A typical performance lasts roughly 27 to 30 minutes.

== History ==
In early 1880, Brahms began working on two new piano trios, one in C major, the other in E♭ major. By June, he completed an Allegro movement for each of them, and showed them to Clara Schumann, who preferred the E♭-major piece. However, he set these two movements aside while he worked on his Piano Concerto No. 2 and Symphony No. 3. He picked them up again two years later, destroying the E♭ major Allegro to concentrate on the C-major piece.
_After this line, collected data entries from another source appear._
Lemma resolved_paths_have_no_backslash_witness :
  parseObject Fixture.onlyMaterials Fixture.noService 1 "models\Car.ldr" true
    initialState
  = Some ("models/car.ldr", withLog initialState (exhaustedReads "models\Car.ldr"))
  /\ noBackslash "models/car.ldr" = true.
Proof.
  split; [reflexivity|].
  apply (resolved_paths_have_no_backslash Fixture.onlyMaterials Fixture.noService
           1 "models\Car.ldr" true initialState "models/car.ldr"
           (withLog initialState (exhaustedReads "models\Car.ldr"))).
  - constructor.
  - reflexivity.
Defined.

Lemma plain_document_is_embedded_witness :
  parseObject Sample.library Sample.service 1 "stud.dat" false initialState
  = Some ("p/stud.dat",
          withObject
            (withLog initialState
               [Read "stud.dat"; Read "parts/stud.dat"; Read "p/stud.dat"])
            "p/stud.dat"
            ("0 FILE p/stud.dat" +:+ NL +:+ "0 Stud" +:+ NL
               +:+ "4 16 0 0 0" +:+ NL +:+ NL)).
Proof.
  apply (plain_document_is_embedded Sample.library Sample.service 0 "stud.dat"
           false initialState 2 "p/" "p/stud.dat" _ eq_refl eq_refl).
  - intros [|[|j]] c Hj Hc; [| |lia]; by injection Hc as <-.
  - reflexivity.
  - reflexivity.
Defined.

Lemma packed_output_shape_witness :
  match packLDrawModel Fixture.library Fixture.noService Fixture.writeInModels
          3 "models/car.ldr" initialState with
  | Some (result, st') =>
      result = Written "models/car.ldr_Packed.mpd"
                 ("0 colours" +:+ NL +:+ joinAll (rev (objectsContents st')) +:+ NL)
      /\ outputsConsistent st'
  | None => False
  end.
Proof.
  destruct (packLDrawModel Fixture.library Fixture.noService Fixture.writeInModels
              3 "models/car.ldr" initialState) as [[result st']|] eqn:Hrun;
    [|vm_compute in Hrun; discriminate].
  exact (packed_output_shape Fixture.library Fixture.noService
           Fixture.writeInModels 3 "models/car.ldr" result st' Hrun).
Defined.

Lemma subpart_line_keeps_a_beginning_witness :
  exists kept rest,
    "1  16 0 0 0 1 0 0 0 1 0 0 0 1 3001.dat" = kept +:+ rest
    /\ JS.startsWith kept "1 " = true
    /\ snd (subobjectOf "1  16 0 0 0 1 0 0 0 1 0 0 0 1 3001.dat")
       = JS.replaceBackslashes (JS.trim rest)
    /\ ((truthy (snd (subobjectOf "1  16 0 0 0 1 0 0 0 1 0 0 0 1 3001.dat")) = false
         /\ "1  16 0 0 0 1 0 0 0 1 0 0 0 parts/1 3001.dat" +:+ NL = ""
         /\ withPathMap initialState "parts/1 3001.dat" "parts/1 3001.dat"
            = initialState)
        \/ exists path,
             "1  16 0 0 0 1 0 0 0 1 0 0 0 parts/1 3001.dat" +:+ NL
             = "" +:+ kept +:+ path +:+ NL
             /\ (path <> "__proto__" ->
                 pathMap (withPathMap initialState "parts/1 3001.dat"
                            "parts/1 3001.dat") !! path = Some path)).
Proof.
  apply (subpart_line_keeps_a_beginning Fixture.resolveInParts 1
           "  1  16 0 0 0 1 0 0 0 1 0 0 0 1 3001.dat" "" initialState).
  - reflexivity.
  - reflexivity.
Defined.

Lemma later_directive_is_cached_whole_witness :
  processLine Fixture.resolveNothing 1 "0 FILE sub.ldr " "" initialState
  = Some ("0 FILE sub.ldr " +:+ NL,
          withPathMap initialState "0 FILE sub.ldr" "0 FILE sub.ldr").
Proof.
  apply (later_directive_is_cached_whole Fixture.resolveNothing 0
           "0 FILE sub.ldr " "" initialState).
  reflexivity.
Defined.
(** * vs-graph: the graph builder of the VS Code extension

    A shallow embedding of [src/extension.ts] (the builder behind the
    command [vs-graph.showFileGraph]: [buildGraph], [addNode],
    [traverseDirectory], [parseImports]) and of [src/fileParser.ts]
    (the second builder: [FileGraph], [buildFileGraph]), with the
    properties of the specification stated over them.

    Conventions.
    - Text is a [string] over 8-bit code units.
    - Node ids, paths and import specifiers are [string]s.
    - The JavaScript [Map] from ids to node objects is a [gmap] from ids to
      references; a reference is the index of the object in the [nodes]
      array, which holds every node object exactly once.
    - A call that can throw returns a [result]: [fs.statSync] throws on a
      dangling link and on a path through too many links, [ig.ignores]
      on a path it refuses, [JSON.parse] on a text that is not JSON.
    - [path.join], [path.basename] and [path.extname] are ported from
      the scans of Node's POSIX implementation. *)

From Stdlib Require Import Ascii.
From stdpp Require Import gmap strings list fin_maps pretty.

Set Warnings "-register-all".

(** ** A backtracking matcher for the pattern of [parseImports]

    [extension.ts] scans with
    [/import\s+.*?from\s+Q(.+?)Q/g], where Q stands for the class of the
    two quote characters (single and double).  The pattern uses
    literals, character classes, greedy and lazy repetition of a class,
    and one capture group; [regex] has exactly these. *)

Module Regex.

Inductive regex : Type :=
| Lit (c : ascii)
| Class (p : ascii → bool)
| Seq (r1 r2 : regex)
| Star (greedy : bool) (p : ascii → bool)
| Plus (greedy : bool) (p : ascii → bool)
| Group (r : regex).

(** [\s] on the 8-bit alphabet: TAB, LF, VT, FF, CR, SPACE and NBSP. *)
Definition is_space (c : ascii) : bool :=
  let n := nat_of_ascii c in
  (9 <=? n) && (n <=? 13) || (n =? 32) || (n =? 160).

(** [.] (no [s] flag): anything but a line terminator. *)
Definition is_dot (c : ascii) : bool :=
  let n := nat_of_ascii c in
  negb ((n =? 10) || (n =? 13)).

(** The class Q of the two quote characters. *)
Definition is_quote (c : ascii) : bool :=
  let n := nat_of_ascii c in
  (n =? 39) || (n =? 34).

(** A match state: the text still to read and the text of group 1. *)
Definition mstate : Type := list ascii * option (list ascii).

(** Repetition of a class, with the continuation [k] tried in the order
    backtracking tries it: longest first when greedy, shortest first
    when lazy. *)
Fixpoint star (greedy : bool) (p : ascii → bool) (s : list ascii)
    (k : list ascii → option mstate) : option mstate :=
  match s with
  | c :: s' =>
      if p c then
        if greedy then
          match star greedy p s' k with
          | Some r => Some r
          | None => k s
          end
        else
          match k s with
          | Some r => Some r
          | None => star greedy p s' k
          end
      else k s
  | [] => k s
  end.

Fixpoint rmatch (r : regex) (s : list ascii) (cap : option (list ascii))
    (k : list ascii → option (list ascii) → option mstate) : option mstate :=
  match r with
  | Lit c =>
      match s with
      | c' :: s' => if Ascii.eqb c c' then k s' cap else None
      | [] => None
      end
  | Class p =>
      match s with
      | c' :: s' => if p c' then k s' cap else None
      | [] => None
      end
  | Seq r1 r2 => rmatch r1 s cap (λ s1 cap1, rmatch r2 s1 cap1 k)
  | Star g p => star g p s (λ s', k s' cap)
  | Plus g p =>
      match s with
      | c' :: s' => if p c' then star g p s' (λ s'', k s'' cap) else None
      | [] => None
      end
  | Group r1 =>
      rmatch r1 s cap (λ s1 _, k s1 (Some (take (length s - length s1) s)))
  end.

Fixpoint lits (l : list ascii) : regex :=
  match l with
  | [] => Star true (λ _, false)
  | [c] => Lit c
  | c :: l' => Seq (Lit c) (lits l')
  end.

(** [import\s+.*?from\s+Q(.+?)Q] *)
Definition importRegex : regex :=
  Seq (lits (String.list_ascii_of_string "import"))
  (Seq (Plus true is_space)
  (Seq (Star false is_dot)
  (Seq (lits (String.list_ascii_of_string "from"))
  (Seq (Plus true is_space)
  (Seq (Class is_quote)
  (Seq (Group (Plus false is_dot))
       (Class is_quote))))))).

(** A match anchored at the head of [s]. *)
Definition match_here (r : regex) (s : list ascii) : option mstate :=
  rmatch r s None (λ s' cap, Some (s', cap)).

(** [RegExp.prototype.exec] from [lastIndex]: the leftmost position at
    which the pattern matches.  [s] is the text from [lastIndex] on. *)
Fixpoint exec (r : regex) (s : list ascii) : option mstate :=
  match match_here r s with
  | Some m => Some m
  | None =>
      match s with
      | [] => None
      | _ :: s' => exec r s'
      end
  end.

(** The least number of characters a match of [r] reads. *)
Fixpoint min_width (r : regex) : nat :=
  match r with
  | Lit _ | Class _ | Plus _ _ => 1
  | Star _ _ => 0
  | Seq r1 r2 => min_width r1 + min_width r2
  | Group r1 => min_width r1
  end.

End Regex.

(** ** [parseImports] of [extension.ts]

    [while ((match = importRegex.exec(content)) !== null)
       imports.push(match[1])]: with the [g] flag each [exec] resumes
    where the previous match ended.  [parseImports_loop] is the loop, its
    second argument the text from [lastIndex] on; a match consumes at
    least one character, so [S (length content)] iterations are never
    exhausted ([parseImports_loop_fuel]). *)

Fixpoint parseImports_loop (fuel : nat) (s : list ascii) : list string :=
  match fuel with
  | 0 => []
  | S fuel' =>
      match Regex.exec Regex.importRegex s with
      | None => []
      | Some (rest, cap) =>
          String.string_of_list_ascii (default [] cap) :: parseImports_loop fuel' rest
      end
  end.

Definition parseImports (content : string) : list string :=
  let s := String.list_ascii_of_string content in
  parseImports_loop (S (length s)) s.

(** ** Paths

    [path.extname] of Node (POSIX flavour), ported from its scan from
    the end of the path: the extension runs from the last dot of the last
    path component to the end, and is empty when there is no dot, when
    the only dot is the first character of the component, or when the
    component is [..]. *)

Record ext_scan : Type := mkExtScan {
  startDot : Z;
  startPart : Z;
  endPos : Z;
  matchedSlash : bool;
  preDotState : Z;
  stopped : bool
}.

Definition ext_step (path : list ascii) (i : nat) (st : ext_scan) : ext_scan :=
  if stopped st then st else
  let code := nth i path "000"%char in
  if Ascii.eqb code "/"%char then
    if negb (matchedSlash st)
    then mkExtScan (startDot st) (Z.of_nat i + 1) (endPos st)
                   (matchedSlash st) (preDotState st) true
    else st
  else
    let st1 :=
      if (endPos st =? -1)%Z
      then mkExtScan (startDot st) (startPart st) (Z.of_nat i + 1)
                     false (preDotState st) false
      else st in
    if Ascii.eqb code "."%char then
      if (startDot st1 =? -1)%Z
      then mkExtScan (Z.of_nat i) (startPart st1) (endPos st1)
                     (matchedSlash st1) (preDotState st1) false
      else if negb (preDotState st1 =? 1)%Z
      then mkExtScan (startDot st1) (startPart st1) (endPos st1)
                     (matchedSlash st1) 1 false
      else st1
    else if negb (startDot st1 =? -1)%Z
    then mkExtScan (startDot st1) (startPart st1) (endPos st1)
                   (matchedSlash st1) (-1) false
    else st1.

(** The loop [for (let i = path.length - 1; i >= 0; --i)]. *)
Fixpoint ext_loop (path : list ascii) (n : nat) (st : ext_scan) : ext_scan :=
  match n with
  | 0 => st
  | S i => ext_loop path i (ext_step path i st)
  end.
He completed the remaining three movements in the summer of 1882 while on vacation in the spa town of Bad Ischl, Upper Austria, having temporarily put oit aside while there to compose his String Quintet No. 1, Op. 88. The piece was the only piano trio shown to his confidants Clara Schumann and Theodor Billroth which was later published.

== Analysis ==
The trio is in four movements:

=== I. Allegro moderato ===
The first movement is in sonata form and written in C major and 3/4 time. It is noteworthy for the extensive amount of developmental material presented in the exposition. The rhythmic pulse is frequently manipulated through obscuring bar lines and hemiolas feeling in 2 against 3. The strings often play in unison, with strong melodic and contrapuntal importance, in contrast to the piano line.

=== II. Andante con moto ===
This movement, written in A minor and 2/4 (later 6/8 time) is a theme and variations. The original theme is followed by 5 variations, and each formal section is 27 measures long. Each variation includes a rhythmic or melodic fragment from the original theme, but is otherwise harmonized, phrased, and ornamented differently. Variations 1, 3, and 5 draw from the theme's melody, while variations 2 and 4 rely more on figures of the piano's accompaniment. The movement features frequent syncopation especially in the coda, and the cello often echoes the violin in inversion. The material of the theme was originally composed, and inspired by the traditional Hungarian musical style.

=== III. Scherzo ===
The third movement is a presto C minor in 6/8 time formally composed of a scherzo and trio: arranged in an ABA format. The A section is rhythmically complex while the B section is more lyrical and melodic. It features frequent pianissimo dynamics, and suggests the same mood as the third movement of Brahms' Violin Sonata No. 3 in D minor, Op. 108. This movement has a lighter texture in comparison to the others. The piano mainly accompanies the strings, providing rhythmic motion. It is unclear if Brahms revised the trio section after hearing the critiques of Clara Schumann.

=== IV. Allegro giocoso ===
The finale is in 4/4 time and the key of C major. It contains many rapid range changes as well as a denser texture than the second and third movements prior. The form is ambiguous, but includes elements of a sonata form and a rondo form. The movement is distinct for its 4 contrasting themes, which are each differently scored. The A theme is treated exclusively, while the other three themes are based on its melodic elements and or rhythmic figures. The A theme's return is highly ornamented while other repetitions are literal. The recap is followed by a long coda in which the energy intensifies until the end. The contrary motion featured in this movement was supposedly inspired by the arpeggios Brahms played in his daily warm-up routine at the piano.

== Reception ==
The piece was premiered on December 29, 1882 by Brahms himself on piano, violinist Hugo Heermann, and Adolf Müller (cellist of the Joachim Quartet at the time), at a chamber music museum concert in Frankfurt. The program also presented the premiere of String Quintet No. 1 in F major, Op. 88. The audience did not like the piano trio as much as the string quintet, but Clara Schumann admired it for its fluid thematic evolution and phrase structure. Early performances of the piece occurred in Berlin, London and Vienna in January of the following year. It was published in 1883 along with Op. 88. The self-critical Brahms held this trio in high regard, writing to his publisher that they had “not yet had such a beautiful trio from me and very likely have not published its equal in the last ten years.”